Having long failed to attract an export buyer for the Rafale following its domestic introduction in 2001, Paris at last brokered a first sale in February 2015, when Egypt signed for 24. After barely pausing for breath, it added Qatar just three months later, with Doha to take 36.
India, which had picked the type for its ill-fated 126-unit medium multi-role combat aircraft need, signed for a more modest 36 in September 2016. Deliveries started late last year.
Recent sales successes will safeguard production for the rest of this decade, and further examples for the French military are scheduled to be added between 2027 and 2030, as part of a planned fifth production tranche.
The C/D version of Saab’s Gripen is today in use with the air forces of the Czech Republic, Hungary, South Africa, Sweden and Thailand. Despite having delivered its last example of the model in 2015, Saab continues to offer it for export customers.
But greater prospects exist with the new-generation Gripen E, the first examples of which have been transferred to the Brazilian and Swedish air forces for evaluation, ahead of service entry later this decade.
Brazil, which ordered its locally-designated F-39E/Fs following the December 2013 outcome of its F-X2 contest, is widely expected to acquire further batches.

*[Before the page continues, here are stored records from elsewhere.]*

(** Meta information without metrics survives a merge of equal copies. *)
Definition mergeable (d : DataProto A B V) : Prop :=
  NoDup (keys (meta_info d)) ∧ "metrics"%string ∉ keys (meta_info d) ∧ ∀ kv, kv ∈ meta_info d → meta_ok kv.2 = true.

Lemma concat_same_meta (d0 : DataProto A B V) ds :
  Forall wf (d0 :: ds) → Forall (like d0) ds → mergeable d0 → Forall (λ d, meta_info d = meta_info d0) ds →
  ∃ d', concat_protos (d0 :: ds) = Ok d' ∧ like d0 d' ∧ meta_info d' = meta_info d0 ∧ wf d' ∧
    len d' = nsum (len <$> (d0 :: ds)) ∧ items d' = concat (items <$> (d0 :: ds)) ∧
    (∀ k, k ∈ keys (tensors_of d0) → dget k (tensors_of d') = Some (column k (tensors_of <$> (d0 :: ds)))) ∧
    (∀ k, k ∈ keys (non_tensor_batch d0) →
       dget k (non_tensor_batch d') = Some (column k (non_tensor_batch <$> (d0 :: ds)))).
Proof.
  intros Hw Hl (Hn & Hm & Ho) Hme. apply concat_like; [done..|]. csimpl. apply merge_meta_same; [done..|]. by apply Forall_fmap.
Qed.

Lemma piece_like c m i (d : DataProto A B V) : like d (piece c m i d).
Proof.
  unfold like, piece, tensors_of. cbn [batch non_tensor_batch].
  destruct (batch d); cbn [fmap option_fmap option_map tensors]; rewrite ?keys_pieces; (split; [done|split; done]).
Qed.

Lemma concat_pieces c m (d : DataProto A B V) :
  wf d → mergeable d → len d = c * m → c ≠ 0 → m ≠ 0 →
  concat_protos ((λ i, piece c m i d) <$> seq 0 c) = Ok d ∧ items d = concat (items <$> ((λ i, piece c m i d) <$> seq 0 c)).
Proof.
  intros Hw Hm Hlen Hc Hm0. assert (Hne : c * m ≠ 0) by lia.
  assert (Hp : ∀ i, i < c → wf (piece c m i d)) by (intros i Hi; by apply piece_wf).
  assert (Hpl : ∀ i, i < c → len (piece c m i d) = m).
  { intros i Hi. apply (piece_wf c m i d Hw Hlen Hne Hi). unfold len in Hlen. destruct (batch d); [by left|].
    right. by destruct (non_tensor_batch d). }
  destruct c as [|c]; [done|]. set (l := (λ i, piece (S c) m i d) <$> seq 0 (S c)) in *.
  assert (El : l = piece (S c) m 0 d :: ((λ i, piece (S c) m i d) <$> seq 1 c)) by done.
  destruct (concat_same_meta (piece (S c) m 0 d) ((λ i, piece (S c) m i d) <$> seq 1 c)) as
    (d' & Hcat & Hlike & Hmeta & Hwf & Hl' & Hit & Ht & Hn).
  - rewrite <-El. unfold l. apply Forall_fmap, Forall_forall. intros i Hi%elem_of_seq. apply Hp. lia.
  - apply Forall_fmap, Forall_true. intros i. cbn.
    destruct (piece_like (S c) m i d) as (H1 & H2 & H3), (piece_like (S c) m 0 d) as (H4 & H5 & H6).
    unfold like. rewrite H1, H2, H4, H5. split_and!; tauto.
  - done.
  - by apply Forall_fmap, Forall_true.
  - rewrite <-El in *. destruct (piece_like (S c) m 0 d) as (H4 & H5 & H6). destruct Hlike as (H1 & H2 & H3).
    rewrite H4 in *. rewrite H5 in *. pose proof Hw as (Hrt & Hrn & _). rewrite Hlen in Hrt, Hrn.
    assert (E : d' = d); [|subst d'; done].
    apply same_columns; [done| |by rewrite Hmeta| | |].
    + split; [done|split; [done|tauto]].
    + rewrite Hl', Hlen. unfold l. rewrite <-list_fmap_compose.
      rewrite (list_fmap_ext _ (λ _, m) (seq 0 (S c))).
      * rewrite <-(nsum_replicate (S c) m). f_equal. rewrite (const_fmap _ _ m) by done. by rewrite length_seq.
      * intros q i Hi. apply lookup_seq in Hi as [-> Hi]. cbn. apply Hpl. lia.
    + intros k x Hk. rewrite Ht by (apply dget_is_Some; by eexists). f_equal.
      unfold l. rewrite <-list_fmap_compose. rewrite (list_fmap_ext _ (λ i, pieces (replicate (S c) m) i (tensors_of d))).
      * by apply column_pieces.
      * intros q i _. unfold compose, tensors_of, piece. cbn. by destruct (batch d).
    + intros k x Hk. rewrite Hn by (apply dget_is_Some; by eexists). f_equal.
      unfold l. rewrite <-list_fmap_compose. by apply column_pieces.
Qed.

(** Splitting data into a number of chunks that divides its length gives that many
    well-formed pieces of equal length, whose items in order are the items of the data, and
    [concat] of them is the data itself (meta information without metrics included); without
    padding any other number of chunks is refused. *)
Theorem chunk_concat_roundtrip (auto_padding : bool) (chunks : nat) (d : DataProto A B V) :
  wf d → mergeable d → chunks ≠ 0 → len d ≠ 0 →
  if Nat.eqb (len d mod chunks) 0 then
    ∃ ps, chunk auto_padding chunks d = Ok ps ∧ length ps = chunks ∧
      Forall (λ p, wf p ∧ len p = len d / chunks ∧ meta_info p = meta_info d) ps ∧
      concat (items <$> ps) = items d ∧ concat_protos ps = Ok d
  else is_padding_enabled auto_padding d = false →
    chunk auto_padding chunks d = Raise (AssertionError "only support equal chunk.").
Proof.
  intros Hw Hm Hc Hl. destruct (Nat.eqb_spec (len d mod chunks) 0) as [E|E].
  - pose proof (Nat.div_mod_eq (len d) chunks) as Ed. rewrite E, Nat.add_0_r in Ed.
    set (m := len d / chunks) in *. assert (Hm0 : m ≠ 0) by nia.
    destruct (concat_pieces chunks m d Hw Hm Ed Hc Hm0) as [H1 H2].
    exists ((λ i, piece chunks m i d) <$> seq 0 chunks). split_and!.
    + by apply chunk_pieces.
    + by rewrite length_fmap, length_seq.
    + apply Forall_fmap, Forall_forall. intros i Hi%elem_of_seq. cbn.
      destruct (piece_wf chunks m i d Hw Ed) as [Hp Hpl]; [lia|lia|]. split_and!; [done| |done]. apply Hpl.
      unfold len in Hl. destruct (batch d); [by left|]. right. by destruct (non_tensor_batch d).
    + done.
    + done.
  - intros Hp. unfold chunk. destruct (Nat.eqb_spec chunks 0); [done|]. cbn [negb mbind result_bind].
    rewrite Hp. by destruct (Nat.eqb_spec (len d mod chunks) 0).
Qed.
End roundtrips.

Lemma chunk_concat_roundtrip_witness : ∃ ps, chunk false 3 example_proto = Ok ps ∧ concat_protos ps = Ok example_proto.
Proof.
  pose proof (chunk_concat_roundtrip false 3 example_proto example_wf
    ltac:(split; [repeat constructor; set_solver|set_solver]) ltac:(lia) ltac:(done)) as H.
  cbn in H. destruct H as (ps & H1 & _ & _ & _ & H2). by exists ps.
Defined.

Section padding_roundtrip.
Context {A B V : Type} `{EqDecision V}.

Lemma filter_all {X} (f : X → bool) l : (∀ x, f x = true) → List.filter f l = l.
Proof. intros H. induction l as [|x l IH]; [done|]. cbn. by rewrite H, IH. Qed.
Lemma slice_indices_prefix (stop : Z) n t : slice_bound n stop = t → slice_indices None (Some stop) 1 n = seq 0 t.
Proof. intros <-. unfold slice_indices. rewrite Nat.sub_0_r. apply filter_all. intros i. by rewrite Nat.mod_1_r. Qed.
Lemma gather_prefix {X} t (l : list X) : t ≤ length l → gather (seq 0 t) l = take t l.
Proof.
  intros Ht. apply list_eq. intros i. rewrite gather_lookup by (apply Forall_seq; lia).
  destruct (decide (i < t)) as [Hi|Hi].
  - by rewrite lookup_seq_lt, lookup_take_lt by done.
  - rewrite lookup_seq_ge, lookup_take_ge by lia. done.
Qed.

(** A prefix slice of [t] rows. *)
Lemma slice_prefix (d : DataProto A B V) (stop : Z) t :
  wf d → slice_bound (len d) stop = t →
  ∃ p, slice_proto None (Some stop) 1 d = Ok p ∧ wf p ∧ like d p ∧ meta_info p = meta_info d ∧ len p = t ∧
    items p = take t (items d) ∧
    tensors_of p = (λ kv : string * list A, (kv.1, gather (seq 0 t) kv.2)) <$> tensors_of d ∧
    non_tensor_batch p = (λ kv : string * list B, (kv.1, gather (seq 0 t) kv.2)) <$> non_tensor_batch d.
Proof.
  intros Hw Ht. assert (Hle : t ≤ len d) by (subst t; apply slice_bound_le).
  pose proof (slice_indices_prefix stop (len d) t Ht) as Hidx.
  destruct (apply_rows_gather (λ X l, Ok (gather (slice_indices None (Some stop) 1 (length l)) l))
    (λ n, length (slice_indices None (Some stop) 1 n)) d (seq 0 t)) as
    (p & Hp & Hwf & Hl & Hit & Kt & Kn & Hm & Hb & Et & En); [done| | | |].
  - intros X l Hl. by rewrite Hl, Hidx.
  - apply Forall_seq. lia.
  - by rewrite Hidx.
  - exists p. rewrite length_seq in Hl. rewrite gather_prefix in Hit by (by rewrite items_length).
    split; [exact Hp|]. split_and!; done.
Qed.

Lemma padding_protos_cycle (d : DataProto A B V) fuel r :
  wf d → len d ≠ 0 → r ≤ fuel →
  ∃ ps, padding_protos fuel r d = Ok ps ∧ Forall (λ p, wf p ∧ like d p ∧ meta_info p = meta_info d) ps ∧
    nsum (len <$> ps) = r ∧ ∀ i, i < r → concat (items <$> ps) !! i = items d !! (i mod len d).
Proof.
  intros Hw Hne. revert r. induction fuel as [|fuel IH]; intros r Hr.
  { exists []. assert (r = 0) as -> by lia. split_and!; [done|constructor|done|lia]. }
  cbn [padding_protos]. destruct (Nat.eqb_spec r 0) as [->|Hr0].
  { exists []. split_and!; [done|constructor|done|lia]. }
  set (t := Nat.min r (len d)).
  destruct (slice_prefix d (Z.of_nat t) t) as (p & -> & Hwp & Hlp & Hmp & Hlen & Hit & _ & _); [done| |].
  { unfold slice_bound. destruct (Z.ltb_spec (Z.of_nat t) 0); lia. }
  cbn [mbind result_bind]. destruct (IH (r - t)) as (ps & -> & Hps & Hsum & Hcyc); [lia|].
  cbn [mbind result_bind]. exists (p :: ps). split_and!; [done|by constructor| |].
  - csimpl. rewrite Hlen. unfold nsum in *. cbn. lia.
  - intros i Hi. csimpl. destruct (decide (i < t)) as [Hit'|Hit'].
    + rewrite lookup_app_l by (rewrite items_length; lia). rewrite Hit, lookup_take_lt by done.
      rewrite Nat.mod_small by lia. done.
    + rewrite lookup_app_r by (rewrite items_length; lia). rewrite items_length, Hlen, Hcyc by lia.
      assert (t = len d) as -> by lia. f_equal.
      replace i with ((i - len d) + 1 * len d) at 2 by lia. by rewrite Nat.Div0.mod_add.
Qed.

As part of the deal, Saab is conducting a major technology transfer activity with in-country partner Embraer, including the establishment of manufacturing and final assembly capabilities.
Unusually, Saab is the only bidder in the Finnish contest to have disclosed the contents of its final offer: 64 Gripen Es, plus two Bombardier Global 6000-derived GlobalEye surveillance aircraft.
Whatever the outcome of the contests in Finland and Switzerland, along with further opportunities in nations like Canada and India, it is clear that continued solid investment in the Gripen, Rafale and Typhoon means Europe will benefit from the introduction of enhanced capabilities – even if their more ambitious sixth-generation plans fail to take off as planned.